◆ YOUR GOAL:
Reproduce the records below in their entirety, exactly as shown.

========================================

(* ===== verification/Float.v ===== *)
(** * IEEE 754 arithmetic

    The floating-point types of the source, over the Standard Library's
    [spec_float]: [f64] is binary64 (precision 53, exponent bound 1024).  The
    order of the numbers and the absence of NaN are shown here for the
    components that compare and scale probabilities. *)

From Stdlib Require Import Floats.SpecFloat.
From S2P Require Import Prelude.

Abbreviation f64 := spec_float.

Definition f64_of_Z (z : Z) : f64 := binary_normalize 53 1024 z 0 false.

Definition f64_add : f64 → f64 → f64 := SFadd 53 1024.
Definition f64_sub : f64 → f64 → f64 := SFsub 53 1024.
Definition f64_mul : f64 → f64 → f64 := SFmul 53 1024.
Definition f64_div : f64 → f64 → f64 := SFdiv 53 1024.

Definition f64_zero : f64 := S754_zero false.
Definition f64_one : f64 := S754_finite false 4503599627370496 (-52).

Example f64_one_value : f64_of_Z 1 = f64_one.
Proof. vm_compute. reflexivity. Qed.

(** A decimal literal [n / d], correctly rounded. *)
Definition f64_ratio (n d : Z) : f64 := f64_div (f64_of_Z n) (f64_of_Z d).

Definition is_nan (x : spec_float) : bool := match x with S754_nan => true | _ => false end.

(** [f64::min]: a NaN loses to a number. *)
Definition f64_min (x y : f64) : f64 :=
  if is_nan x then y else if is_nan y then x else if SFltb y x then y else x.

(** [partial_cmp(..).unwrap_or(Equal)]. *)
Definition cmp_or_equal (x y : spec_float) : comparison := default Eq (SFcompare x y).

(** ** The order of the numbers *)

(** A number's class, exponent and mantissa, each signed: the order of
    [SFcompare] is the lexicographic order of these. *)
Definition float_key (x : spec_float) : Z * Z * Z :=
  match x with
  | S754_infinity s => (if s then -2 else 2, 0, 0)
  | S754_finite s m e => if s then (-1, - e, Z.neg m) else (1, e, Z.pos m)
  | S754_zero _ | S754_nan => (0, 0, 0)
  end.

Definition key_lt (a b : Z * Z * Z) : Prop :=
  a.1.1 < b.1.1 ∨ a.1.1 = b.1.1 ∧ (a.1.2 < b.1.2 ∨ a.1.2 = b.1.2 ∧ a.2 < b.2).

Lemma SFltb_key x y :
  is_nan x = false → is_nan y = false → SFltb x y = true ↔ key_lt (float_key x) (float_key y).
Proof.
  intros Hx Hy. unfold SFltb, key_lt.
  destruct x as [sx|sx| |sx mx ex], y as [sy|sy| |sy my ey]; try discriminate;
    destruct sx, sy; cbn; try (split; [done|lia]); try (split; [lia|done]); try lia.
  - change (Pos.compare_cont Eq mx my) with (mx ?= my)%positive.
    destruct (Z.compare_spec ex ey), (Pos.compare_spec mx my); cbn; split; try done; lia.
  - change (Pos.compare_cont Eq mx my) with (mx ?= my)%positive.
    destruct (Z.compare_spec ex ey), (Pos.compare_spec mx my); cbn; split; try done; lia.
Qed.

Lemma SFcompare_swap x y : SFcompare y x = CompOpp <$> SFcompare x y.
Proof.
  destruct x as [sx|sx| |sx mx ex], y as [sy|sy| |sy my ey]; try done;
    destruct sx, sy; try done; cbn; f_equal;
    change (Pos.compare_cont Eq mx my) with (mx ?= my)%positive;
    change (Pos.compare_cont Eq my mx) with (my ?= mx)%positive;
    rewrite (Z.compare_antisym ex ey), (Pos.compare_antisym mx my);
    destruct (ex ?= ey); cbn; try done; by rewrite CompOpp_involutive.
Qed.

Lemma SFcompare_nan x y : SFcompare x y = None ↔ is_nan x = true ∨ is_nan y = true.
Proof. destruct x as [[]|[]| |[] ? ?], y as [[]|[]| |[] ? ?]; cbn; naive_solver. Qed.

Lemma SFleb_SFltb x y : is_nan x = false → is_nan y = false → SFleb x y = negb (SFltb y x).
Proof.
  intros Hx Hy. unfold SFleb, SFltb. rewrite (SFcompare_swap x y).
  destruct (SFcompare x y) as [[]|] eqn:E; try done.
  apply SFcompare_nan in E. destruct E; congruence.
Qed.

Lemma SFltb_nan x y : SFltb x y = true → is_nan x = false ∧ is_nan y = false.
Proof. unfold SFltb. by destruct x, y. Qed.

Lemma SFltb_irrefl x : SFltb x x = false.
Proof.
  unfold SFltb. destruct x as [[]|[]| |[] m e]; try done; cbn; rewrite Z.compare_refl;
    change (Pos.compare_cont Eq m m) with (m ?= m)%positive; by rewrite Pos.compare_refl.
Qed.

(** "Not below" is transitive on numbers. *)
Lemma SFltb_ge_trans x y z :
  is_nan x = false → is_nan y = false → is_nan z = false →
  SFltb x y = false → SFltb y z = false → SFltb x z = false.
Proof.
  intros Hx Hy Hz. rewrite <- !not_true_iff_false, !SFltb_key by done. unfold key_lt. lia.
Qed.

Lemma SFltb_lt_trans x y z :
  is_nan z = false → SFltb x y = true → SFltb z y = false → SFltb x z = true.
Proof.
  intros Hz Hxy. destruct (SFltb_nan x y Hxy) as [Hx Hy].
  apply SFltb_key in Hxy; [|done..].
  rewrite <- not_true_iff_false, !SFltb_key by done. unfold key_lt in *. lia.
Qed.

Lemma f64_min_le x y : is_nan y = false → is_nan (f64_min x y) = false ∧ SFltb y (f64_min x y) = false.
Proof.
  intros Hy. unfold f64_min. destruct (is_nan x) eqn:Hx; [by rewrite SFltb_irrefl|].
  rewrite Hy. destruct (SFltb y x) eqn:E; [by rewrite SFltb_irrefl|done].
Qed.

(** ** Products of numbers are numbers *)

Lemma shr_1_nonneg r : 0 <= shr_m r → 0 <= shr_m (shr_1 r).
Proof. destruct r as [[|[]|[]] ? ?]; cbn; lia. Qed.

Lemma iter_pos_invariant {A} (f : A → A) (Q : A → Prop) n x :
  (∀ y, Q y → Q (f y)) → Q x → Q (SpecFloat.iter_pos f n x).
Proof. intros Hf. revert x. induction n; cbn; auto. Qed.

Lemma shr_fexp_nonneg p e m ex l : 0 <= m → 0 <= shr_m (shr_fexp p e m ex l).1.
Proof.
  intros Hm. unfold shr_fexp, shr.
  assert (0 <= shr_m (shr_record_of_loc m l)) by (by destruct l as [|[]]).
  destruct (_ - _); cbn; try done.
  apply (iter_pos_invariant _ (λ r, 0 <= shr_m r)); [apply shr_1_nonneg|done].
Qed.

Lemma round_nearest_even_nonneg m l : 0 <= m → 0 <= round_nearest_even m l.
Proof. destruct l as [|[]]; cbn; try lia. destruct (Z.even m); lia. Qed.

Lemma binary_round_aux_number p e s m ex l : 0 <= m → is_nan (binary_round_aux p e s m ex l) = false.
Proof.
  intros Hm. unfold binary_round_aux.
  pose proof (shr_fexp_nonneg p e m ex l Hm) as H1.
  destruct (shr_fexp p e m ex l) as [r1 e1]. cbn [fst] in H1.
  pose proof (shr_fexp_nonneg p e _ e1 loc_Exact
    (round_nearest_even_nonneg _ (loc_of_shr_record r1) H1)) as H2.
  destruct (shr_fexp p e _ e1 loc_Exact) as [r2 e2]. cbn [fst] in H2.
  destruct (shr_m r2); [done| |lia]. by destruct (_ <=? _).
Qed.

Definition is_finite_nonzero (x : spec_float) : bool :=
  match x with S754_finite _ _ _ => true | _ => false end.

Lemma f64_mul_number x y :
  is_nan x = false → is_finite_nonzero y = true → is_nan (f64_mul x y) = false.
Proof.
  intros Hx Hy. destruct x, y; try done. unfold f64_mul. cbn [SFmul].
  apply binary_round_aux_number. lia.
Qed.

========================================

◆ TASK OUTPUT:
(* ===== verification/Float.v ===== *)
(** * IEEE 754 arithmetic

    The floating-point types of the source, over the Standard Library's
    [spec_float]: [f64] is binary64 (precision 53, exponent bound 1024).  The
    order of the numbers and the absence of NaN are shown here for the
    components that compare and scale probabilities. *)

From Stdlib Require Import Floats.SpecFloat.
From S2P Require Import Prelude.

Abbreviation f64 := spec_float.

Definition f64_of_Z (z : Z) : f64 := binary_normalize 53 1024 z 0 false.

Definition f64_add : f64 → f64 → f64 := SFadd 53 1024.
Definition f64_sub : f64 → f64 → f64 := SFsub 53 1024.
Definition f64_mul : f64 → f64 → f64 := SFmul 53 1024.
Definition f64_div : f64 → f64 → f64 := SFdiv 53 1024.

Definition f64_zero : f64 := S754_zero false.
Definition f64_one : f64 := S754_finite false 4503599627370496 (-52).

Example f64_one_value : f64_of_Z 1 = f64_one.
Proof. vm_compute. reflexivity. Qed.

(** A decimal literal [n / d], correctly rounded. *)
Definition f64_ratio (n d : Z) : f64 := f64_div (f64_of_Z n) (f64_of_Z d).

Definition is_nan (x : spec_float) : bool := match x with S754_nan => true | _ => false end.

(** [f64::min]: a NaN loses to a number. *)
Definition f64_min (x y : f64) : f64 :=
  if is_nan x then y else if is_nan y then x else if SFltb y x then y else x.

(** [partial_cmp(..).unwrap_or(Equal)]. *)
Definition cmp_or_equal (x y : spec_float) : comparison := default Eq (SFcompare x y).

(** ** The order of the numbers *)

(** A number's class, exponent and mantissa, each signed: the order of
    [SFcompare] is the lexicographic order of these. *)
Definition float_key (x : spec_float) : Z * Z * Z :=
  match x with
  | S754_infinity s => (if s then -2 else 2, 0, 0)
  | S754_finite s m e => if s then (-1, - e, Z.neg m) else (1, e, Z.pos m)
  | S754_zero _ | S754_nan => (0, 0, 0)
  end.

Definition key_lt (a b : Z * Z * Z) : Prop :=
  a.1.1 < b.1.1 ∨ a.1.1 = b.1.1 ∧ (a.1.2 < b.1.2 ∨ a.1.2 = b.1.2 ∧ a.2 < b.2).

Lemma SFltb_key x y :
  is_nan x = false → is_nan y = false → SFltb x y = true ↔ key_lt (float_key x) (float_key y).
Proof.
  intros Hx Hy. unfold SFltb, key_lt.
  destruct x as [sx|sx| |sx mx ex], y as [sy|sy| |sy my ey]; try discriminate;
    destruct sx, sy; cbn; try (split; [done|lia]); try (split; [lia|done]); try lia.
  - change (Pos.compare_cont Eq mx my) with (mx ?= my)%positive.
    destruct (Z.compare_spec ex ey), (Pos.compare_spec mx my); cbn; split; try done; lia.
  - change (Pos.compare_cont Eq mx my) with (mx ?= my)%positive.
    destruct (Z.compare_spec ex ey), (Pos.compare_spec mx my); cbn; split; try done; lia.
Qed.

Lemma SFcompare_swap x y : SFcompare y x = CompOpp <$> SFcompare x y.
Proof.
  destruct x as [sx|sx| |sx mx ex], y as [sy|sy| |sy my ey]; try done;
    destruct sx, sy; try done; cbn; f_equal;
    change (Pos.compare_cont Eq mx my) with (mx ?= my)%positive;
    change (Pos.compare_cont Eq my mx) with (my ?= mx)%positive;
    rewrite (Z.compare_antisym ex ey), (Pos.compare_antisym mx my);
    destruct (ex ?= ey); cbn; try done; by rewrite CompOpp_involutive.
Qed.

Lemma SFcompare_nan x y : SFcompare x y = None ↔ is_nan x = true ∨ is_nan y = true.
Proof. destruct x as [[]|[]| |[] ? ?], y as [[]|[]| |[] ? ?]; cbn; naive_solver. Qed.

Lemma SFleb_SFltb x y : is_nan x = false → is_nan y = false → SFleb x y = negb (SFltb y x).
Proof.
  intros Hx Hy. unfold SFleb, SFltb. rewrite (SFcompare_swap x y).
  destruct (SFcompare x y) as [[]|] eqn:E; try done.
  apply SFcompare_nan in E. destruct E; congruence.
Qed.

Lemma SFltb_nan x y : SFltb x y = true → is_nan x = false ∧ is_nan y = false.
Proof. unfold SFltb. by destruct x, y. Qed.

Lemma SFltb_irrefl x : SFltb x x = false.
Proof.
  unfold SFltb. destruct x as [[]|[]| |[] m e]; try done; cbn; rewrite Z.compare_refl;
    change (Pos.compare_cont Eq m m) with (m ?= m)%positive; by rewrite Pos.compare_refl.
Qed.

(** "Not below" is transitive on numbers. *)
Lemma SFltb_ge_trans x y z :
  is_nan x = false → is_nan y = false → is_nan z = false →
  SFltb x y = false → SFltb y z = false → SFltb x z = false.
Proof.
  intros Hx Hy Hz. rewrite <- !not_true_iff_false, !SFltb_key by done. unfold key_lt. lia.
Qed.

Lemma SFltb_lt_trans x y z :
  is_nan z = false → SFltb x y = true → SFltb z y = false → SFltb x z = true.
Proof.
  intros Hz Hxy. destruct (SFltb_nan x y Hxy) as [Hx Hy].
  apply SFltb_key in Hxy; [|done..].
  rewrite <- not_true_iff_false, !SFltb_key by done. unfold key_lt in *. lia.
Qed.

Lemma f64_min_le x y : is_nan y = false → is_nan (f64_min x y) = false ∧ SFltb y (f64_min x y) = false.
Proof.
  intros Hy. unfold f64_min. destruct (is_nan x) eqn:Hx; [by rewrite SFltb_irrefl|].
  rewrite Hy. destruct (SFltb y x) eqn:E; [by rewrite SFltb_irrefl|done].
Qed.

(** ** Products of numbers are numbers *)

Lemma shr_1_nonneg r : 0 <= shr_m r → 0 <= shr_m (shr_1 r).
Proof. destruct r as [[|[]|[]] ? ?]; cbn; lia. Qed.

Lemma iter_pos_invariant {A} (f : A → A) (Q : A → Prop) n x :
  (∀ y, Q y → Q (f y)) → Q x → Q (SpecFloat.iter_pos f n x).
Proof. intros Hf. revert x. induction n; cbn; auto. Qed.

Lemma shr_fexp_nonneg p e m ex l : 0 <= m → 0 <= shr_m (shr_fexp p e m ex l).1.
Proof.
  intros Hm. unfold shr_fexp, shr.
  assert (0 <= shr_m (shr_record_of_loc m l)) by (by destruct l as [|[]]).
  destruct (_ - _); cbn; try done.
  apply (iter_pos_invariant _ (λ r, 0 <= shr_m r)); [apply shr_1_nonneg|done].
Qed.

Lemma round_nearest_even_nonneg m l : 0 <= m → 0 <= round_nearest_even m l.
Proof. destruct l as [|[]]; cbn; try lia. destruct (Z.even m); lia. Qed.

Lemma binary_round_aux_number p e s m ex l : 0 <= m → is_nan (binary_round_aux p e s m ex l) = false.
Proof.
  intros Hm. unfold binary_round_aux.
  pose proof (shr_fexp_nonneg p e m ex l Hm) as H1.
  destruct (shr_fexp p e m ex l) as [r1 e1]. cbn [fst] in H1.
  pose proof (shr_fexp_nonneg p e _ e1 loc_Exact
    (round_nearest_even_nonneg _ (loc_of_shr_record r1) H1)) as H2.
  destruct (shr_fexp p e _ e1 loc_Exact) as [r2 e2]. cbn [fst] in H2.
  destruct (shr_m r2); [done| |lia]. by destruct (_ <=? _).
Qed.

Definition is_finite_nonzero (x : spec_float) : bool :=
  match x with S754_finite _ _ _ => true | _ => false end.

Lemma f64_mul_number x y :
  is_nan x = false → is_finite_nonzero y = true → is_nan (f64_mul x y) = false.
Proof.
  intros Hx Hy. destruct x, y; try done. unfold f64_mul. cbn [SFmul].
  apply binary_round_aux_number. lia.
Qed.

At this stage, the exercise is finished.